Exercise description: If a line in the data contains "clusterMeters", copy it out.

★ ★ ★

(** * Event significance engine ([decideSpecialCase])

    A shallow embedding of the special-case surfacing engine of the drone
    operator console, and the properties its specification states about it.

    Modelling conventions.
    - A JavaScript [number] holding a score or a coordinate is an exact
      rational ([Q]); a timestamp (epoch milliseconds) and a persistence count
      are integers ([Z]).  Non-finite numbers are outside the model.
    - The in-place mutation of the engine state is explicit state passing:
      [decideSpecialCase] returns the state after the call and the decision.
    - [st.lastByCell], a JavaScript object used as a dictionary, is a
      [gmap string CellEntry]; the keys are the very strings [cellKey] builds
      (each holds two colons, so none is a property of [Object.prototype]).
    - The two geometry primitives of the turf library the engine calls,
      [turf.booleanPointInPolygon] and [turf.distance] (in meters), form the
      interface [Turf]: every theorem of section [Properties] holds for any
      implementation of it. *)

From Stdlib Require Import QArith Qround Qabs ZArith Ascii Lia Lqa.
From stdpp Require Import gmap strings pretty list.

Local Open Scope Z_scope.

(** ** Data model *)

(** [export type Coord = [number, number]], longitude first. *)
Definition Coord : Type := (Q * Q)%type.

(** [export type EventInput]. *)
Record EventInput : Type := mkEvent {
  label : string;
  score : Q;
  coord : Coord;
  ts : Z
}.

(** [export type Decision = 'ignore' | 'record' | 'surface' | 'auto-dispatch']. *)
Inductive Decision : Type :=
| ignore
| record
| surface
| auto_dispatch.

(** The value type of [lastByCell]: [{ count: number; lastTs: number }]. *)
Record CellEntry : Type := mkCell {
  count : Z;
  lastTs : Z
}.

(** The element type of [recent]: [{ label: string; coord: Coord; ts: number }]
    (the fields carry an [r] prefix, the names being taken by [EventInput]). *)
Record RecentEntry : Type := mkRecent {
  rlabel : string;
  rcoord : Coord;
  rts : Z
}.

(** [type EngineState]. *)
Record EngineState : Type := mkState {
  lastByCell : gmap string CellEntry;
  recent : list RecentEntry
}.

(** The urgency order the specification puts on decisions:
    auto-dispatch > surface > record > ignore. *)
Definition urgency (d : Decision) : Z :=
  match d with
  | ignore => 0
  | record => 1
  | surface => 2
  | auto_dispatch => 3
  end.

(** ** Constants *)

Definition CELL_DEG : Q := 0.00035.

Module THR.
Module fire.
Definition conf : Q := 0.88.
Definition autoConf : Q := 0.95.
Definition persistTicks : Z := 2.
End fire.
Module person.
Definition conf : Q := 0.9.
Definition persistTicksAOI : Z := 3.
Definition clusterCount : Z := 3.
Definition clusterMeters : Q := 100.
Definition clusterWindowMs : Z := 30000.
End person.
Module people.
Definition conf : Q := 0.9.
Definition persistTicksAOI : Z := 3.
Definition clusterCount : Z := 3.
Definition clusterMeters : Q := 100.
Definition clusterWindowMs : Z := 30000.
End people.
Module chemical.
Definition conf : Q := 0.85.
End chemical.
End THR.

Definition NEAR_ASSET_METERS : Q := 60.
Definition PERSIST_MAX_GAP_MS : Z := 12000.

(** The part of an entry of [THR] that [clusterHit] reads. *)
Record ClusterCfg : Type := mkClusterCfg {
  clusterCount : Z;
  clusterMeters : Q;
  clusterWindowMs : Z
}.

(** [(THR as any)[label]] followed by the test [base?.clusterCount]: only the
    entries of person and people carry a cluster configuration; for fire,
    chemical and every label that is no key of [THR] the test fails. *)
Definition THR_cluster (l : string) : option ClusterCfg :=
  if bool_decide (l = "person") then
    Some (mkClusterCfg THR.person.clusterCount THR.person.clusterMeters
            THR.person.clusterWindowMs)
  else if bool_decide (l = "people") then
    Some (mkClusterCfg THR.people.clusterCount THR.people.clusterMeters
            THR.people.clusterWindowMs)
  else None.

★ ★ ★

Solution to the problem:
Definition clusterMeters : Q := 100.
Definition clusterMeters : Q := 100.
  clusterMeters : Q;
    Some (mkClusterCfg THR.person.clusterCount THR.person.clusterMeters
    Some (mkClusterCfg THR.people.clusterCount THR.people.clusterMeters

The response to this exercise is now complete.